*** EXTRACTED INFORMATION ***

(* ===== verification/Blocks.v ===== *)
(** * Blocks: [crates/block]

    Headers, proposal, convergence and genesis blocks, and the validation data
    the DAG reads from them. *)

From S2P Require Import Prelude Floats Primitives Keypair Transactions ToyModel Staking Claim.
From S2P Require Import Reward Vrf.
From Stdlib Require Import Strings.Byte.

(** [format!] with [{:?}], used by [create_payload!]. *)
Class ToDebug (A : Type) := to_debug : A -> string.

Inductive SignatureType :=
| PartialSignature
| ThresholdSignature
| ChainLockSignature.

Inductive FromHexError :=
| InvalidHexCharacter
| InvalidStringLength.

Definition SIG_SIZE : nat := 96.

Section blocks.
Context `{!Profile, !Hashing, !Secp256k1, !ValidatorKeys, !SocketAddrs, !Ecvrf}.
Context `{!ToJson string, !ToJson (list string), !ToJson Z}.
Context `{!ToDebug string, !ToDebug (list string), !ToDebug Z, !ToDebug Claim, !ToDebug Reward}.

Record BlockHeader := mk_BlockHeader {
  h_ref_hashes : list string;
  h_epoch : Z;
  h_round : Z;
  h_block_seed : Z;
  h_next_block_seed : Z;
  h_block_height : Z;
  h_timestamp : Z;
  h_txn_hash : string;
  h_miner_claim : Claim;
  h_claim_list_hash : string;
  h_block_reward : Reward;
  h_next_block_reward : Reward;
  h_miner_signature : string;
}.

Record Certificate := mk_Certificate {
  cert_signature : string;
  cert_inauguration : option (list (string * string));
  cert_root_hash : string;
  cert_next_root_hash : string;
  cert_block_hash : string;
}.

Record ConvergenceBlock := mk_ConvergenceBlock {
  cb_header : BlockHeader;
  cb_txns : list (string * list TransactionDigest);
  cb_claims : list (string * list Z);
  cb_hash : string;
  cb_certificate : option Certificate;
}.

Record ProposalBlock := mk_ProposalBlock {
  pb_ref_block : string;
  pb_round : Z;
  pb_epoch : Z;
  pb_txns : list (TransactionDigest * QuorumCertifiedTxn);
  pb_claims : list (Z * Claim);
  pb_from : Claim;
  pb_hash : string;
  pb_signature : string;
}.

Record GenesisBlock := mk_GenesisBlock {
  gb_header : BlockHeader;
  gb_txns : list (TransactionDigest * TransactionKind);
  gb_claims : list (Z * Claim);
  gb_hash : string;
  gb_certificate : option Certificate;
}.

Inductive Block :=
| Convergence (block : ConvergenceBlock)
| Proposal (block : ProposalBlock)
| Genesis (block : GenesisBlock).

Definition is_convergence (b : Block) : bool :=
  match b with Convergence _ => true | _ => false end.
Definition is_proposal (b : Block) : bool :=
  match b with Proposal _ => true | _ => false end.
Definition is_genesis (b : Block) : bool :=
  match b with Genesis _ => true | _ => false end.

(** The hash a block is stored under in the DAG. *)
Definition block_hash (b : Block) : string :=
  match b with
  | Convergence block => cb_hash block
  | Proposal block => pb_hash block
  | Genesis block => gb_hash block
  end.

(** ** Headers *)

(** [utils::create_payload!]: SHA-256 of the concatenated [Debug] texts. *)
Definition create_payload (items : list string) : bytes :=
  sha256 (str_bytes (foldr String.append EmptyString items)).

Definition header_payload (ref_hashes : list string)
    (round epoch block_seed next_block_seed block_height timestamp : Z)
    (txn_hash : string) (miner_claim : Claim) (claim_list_hash : string)
    (block_reward next_block_reward : Reward) : bytes :=
  create_payload
    [to_debug ref_hashes; to_debug round; to_debug epoch; to_debug block_seed;
     to_debug next_block_seed; to_debug block_height; to_debug timestamp;
     to_debug txn_hash; to_debug miner_claim; to_debug claim_list_hash;
     to_debug block_reward; to_debug next_block_reward].

Definition BlockHeader_genesis {E} (now seed round epoch : Z) (miner_claim : Claim)
    (secret_key : SecretKey) (claim_list_hash : string) : result E BlockHeader :=
  let ref_hashes := [hex_encode (hash_data [to_json "Genesis_Ref_hash"])] in
  let ref_hashes_hash := hex_encode (hash_data [to_json ref_hashes]) in
  let genesis_last_hash := hex_encode (hash_data [to_json "Genesis_Last_Hash"]) in
  let message :=
    str_bytes (hex_encode (hash_data [to_json ref_hashes_hash; to_json genesis_last_hash])) in
  vrf ← VVRF_new message (sk_bytes secret_key);
  next_block_seed ← (generate_in_range U64 8 (int_max U32) (int_max U64) vrf).2;
  let txn_hash := hex_encode (hash_data [to_json "Genesis_Txn_Hash"]) in
  let block_reward :=
    Reward_genesis (Some (Address_to_string (c_address miner_claim))) in
  let next_block_reward := Reward_default in
  let payload :=
    header_payload ref_hashes round epoch seed next_block_seed 0 now txn_hash miner_claim
      claim_list_hash block_reward next_block_reward in
  Ok {| h_ref_hashes := ref_hashes; h_round := round; h_epoch := epoch;
        h_block_seed := 0; h_next_block_seed := next_block_seed; h_block_height := 0;
        h_timestamp := now; h_txn_hash := txn_hash; h_miner_claim := miner_claim;
        h_claim_list_hash := claim_list_hash; h_block_reward := block_reward;
        h_next_block_reward := next_block_reward;
        h_miner_signature := sig_to_string (sign_message payload secret_key) |}.

(** [InnerBlock]: the header and hash of a convergence or genesis block. *)
Definition inner_block (b : Block) : option (BlockHeader * string) :=
  match b with
  | Convergence block => Some (cb_header block, cb_hash block)
  | Genesis block => Some (gb_header block, gb_hash block)
  | Proposal _ => None
  end.

Definition with_current_block (n : Z) (r : Reward) : Reward :=
  mk_Reward (r_epoch r) (r_next_epoch_block r) n (r_miner r) (r_amount r).

Definition with_miner (m : option string) (r : Reward) : Reward :=
  mk_Reward (r_epoch r) (r_next_epoch_block r) (r_current_block r) m (r_amount r).

Definition BlockHeader_new {E} (now : Z) (last_block : Block) (ref_hashes : list string)
    (miner_claim : Claim) (secret_key : SecretKey) (txn_hash claim_list_hash : string)
    (adjustment_next_epoch : Z) : result E (option BlockHeader) :=
  match inner_block last_block with
  | None => Ok None
  | Some (last_header, last_hash) =>
      let block_seed := h_next_block_seed last_header in
      block_height ← arith U128 (h_block_height last_header + 1);
      let message :=
        str_bytes (hex_encode (hash_data [to_json last_hash; to_json ref_hashes])) in
      vrf ← VVRF_new message (sk_bytes secret_key);
      next_block_seed ← (generate_in_range U64 8 (int_max U32) (int_max U64) vrf).2;
      let block_reward := with_current_block block_height (h_next_block_reward last_header) in
      next_block_reward ← generate_next_reward block_reward adjustment_next_epoch;
      let block_reward :=
        with_miner (Some (Address_to_string (c_address miner_claim))) block_reward in
      let epoch := h_epoch last_header in
      round ← arith U128 (h_round last_header + 1);
      let payload :=
        header_payload ref_hashes round epoch block_seed next_block_seed block_height now
          txn_hash miner_claim claim_list_hash block_reward next_block_reward in
      Ok (Some {| h_ref_hashes := ref_hashes; h_round := round; h_epoch := epoch;
                  h_block_seed := block_seed; h_next_block_seed := next_block_seed;
                  h_block_height := block_height; h_timestamp := now;
                  h_txn_hash := txn_hash; h_miner_claim := miner_claim;
                  h_claim_list_hash := claim_list_hash; h_block_reward := block_reward;
                  h_next_block_reward := next_block_reward;
                  h_miner_signature := sig_to_string (sign_message payload secret_key) |})
  end.

(** [BlockHeader::get_payload]. *)
Definition get_payload (h : BlockHeader) : bytes :=
  create_payload
    [to_debug (h_ref_hashes h); to_debug (h_block_seed h); to_debug (h_next_block_seed h);
     to_debug (h_block_height h); to_debug (h_timestamp h); to_debug (h_txn_hash h);
     to_debug (h_miner_claim h); to_debug (h_claim_list_hash h);
     to_debug (h_block_reward h); to_debug (h_next_block_reward h);
     to_debug (h_miner_signature h)].

(** ** Proposal blocks *)

Context `{!ToJson (list (string * QuorumCertifiedTxn)), !ToJson (list (Z * Claim)), !ToJson Claim}.

Definition hashable_txns (txns : list (TransactionDigest * QuorumCertifiedTxn))
    : list (string * QuorumCertifiedTxn) :=
  map (fun p => (digest_string p.1, p.2)) txns.

Definition ProposalBlock_build (ref_block : string) (round epoch : Z)
    (txns : list (TransactionDigest * QuorumCertifiedTxn)) (claims : list (Z * Claim))
    (from : Claim) (secret_key : SecretKey) : ProposalBlock :=
  let items := [to_json round; to_json epoch; to_json (hashable_txns txns);
                to_json claims; to_json from] in
  let payload := hash_data items in
  let signature :=
    match ecdsa_sign payload (sk_bytes secret_key) with
    | Ok signature => signature
    | _ => "Invalid"
    end in
  let hash := hex_encode (hash_data (items ++ [to_json signature])) in
  {| pb_ref_block := ref_block; pb_round := round; pb_epoch := epoch; pb_txns := txns;
     pb_claims := claims; pb_hash := hash; pb_from := from; pb_signature := signature |}.

Definition is_current_round (b : ProposalBlock) (round : Z) : bool :=
  (pb_round b =? round)%Z.

Definition decode_signature_share (b : ProposalBlock) : result FromHexError bytes :=
  match hex_decode (pb_signature b) with
  | None => Err InvalidHexCharacter
  | Some byte_vec =>
      if bool_decide (length byte_vec <> SIG_SIZE) then Err InvalidStringLength
      else Ok byte_vec
  end.

Definition cb_txn_id_set (b : ConvergenceBlock) : gset TransactionDigest :=
  list_to_set (concat (map snd (cb_txns b))).

Definition pb_txn_id_set (b : ProposalBlock) : gset TransactionDigest :=
  list_to_set (map fst (pb_txns b)).

Definition set_pb_txns (txns : list (TransactionDigest * QuorumCertifiedTxn))
    (b : ProposalBlock) : ProposalBlock :=
  {| pb_ref_block := pb_ref_block b; pb_round := pb_round b; pb_epoch := pb_epoch b;
     pb_txns := txns; pb_claims := pb_claims b; pb_from := pb_from b;
     pb_hash := pb_hash b; pb_signature := pb_signature b |}.

Definition remove_confirmed_txs (prev_blocks : list ConvergenceBlock) (b : ProposalBlock)
    : ProposalBlock :=
  let prev_block_set := ⋃ (map cb_txn_id_set prev_blocks) in
  let curr_set := pb_txn_id_set b in
  let prev_confirmed := curr_set ∩ prev_block_set in
  set_pb_txns (filter (fun p => p.1 ∈ prev_confirmed) (pb_txns b)) b.

Definition append_certificate (cert : Certificate) (b : ConvergenceBlock) : ConvergenceBlock :=
  {| cb_header := cb_header b; cb_txns := cb_txns b; cb_claims := cb_claims b;
     cb_hash := cb_hash b; cb_certificate := Some cert |}.

(** ** Validation data *)

Record BlockValidationData := mk_BlockValidationData {
  bv_node_idx : option Z;
  bv_payload_hash : bytes;
  bv_signature : bytes;
  bv_signature_type : SignatureType;
}.

Definition certificate_signature (cert : option Certificate) : result FromHexError bytes :=
  match cert with
  | Some cert => ok_or (hex_decode (cert_signature cert)) InvalidHexCharacter
  | None => Err InvalidStringLength
  end.

(** The trait of blocks that can be validated; the defaults of [get_payload_hash]
    and [get_node_idx] are an empty vector and no index. *)
Class Valid (B : Type) := {
  get_signature_type : B -> SignatureType;
  get_payload_hash : B -> bytes;
  get_raw_signature : B -> result FromHexError bytes;
  get_node_idx : B -> option Z;
}.

Definition get_validation_data `{!Valid B} (b : B) : result FromHexError BlockValidationData :=
  signature ← get_raw_signature b;
  Ok {| bv_node_idx := get_node_idx b; bv_payload_hash := get_payload_hash b;
        bv_signature := signature; bv_signature_type := get_signature_type b |}.

#[export] Instance GenesisBlock_Valid : Valid GenesisBlock := {|
  get_signature_type := fun _ => ThresholdSignature;
  get_payload_hash := fun _ => [];
  get_raw_signature := fun b => certificate_signature (gb_certificate b);
  get_node_idx := fun _ => None;
|}.

#[export] Instance ProposalBlock_Valid : Valid ProposalBlock := {|
  get_signature_type := fun _ => PartialSignature;
  get_payload_hash := fun b =>
    hash_data [to_json (pb_round b); to_json (pb_epoch b);
               to_json (hashable_txns (pb_txns b)); to_json (pb_claims b);
               to_json (pb_from b)];
  get_raw_signature := decode_signature_share;
  get_node_idx := fun _ => None;
|}.

#[export] Instance ConvergenceBlock_Valid : Valid ConvergenceBlock := {|
  get_signature_type := fun _ => ThresholdSignature;
  get_payload_hash := fun _ => [];
  get_raw_signature := fun b => certificate_signature (cb_certificate b);
  get_node_idx := fun _ => None;
|}.
End blocks.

*** End of EXTRACTED INFORMATION ***

▸ **EXERCISE OBJECTIVE**: Go through the records above, find every line with the word "result", and list those lines.

▸ **ANSWER SPACE**:
    (secret_key : SecretKey) (claim_list_hash : string) : result E BlockHeader :=
    (adjustment_next_epoch : Z) : result E (option BlockHeader) :=
Definition decode_signature_share (b : ProposalBlock) : result FromHexError bytes :=
Definition certificate_signature (cert : option Certificate) : result FromHexError bytes :=
  get_raw_signature : B -> result FromHexError bytes;
Definition get_validation_data `{!Valid B} (b : B) : result FromHexError BlockValidationData :=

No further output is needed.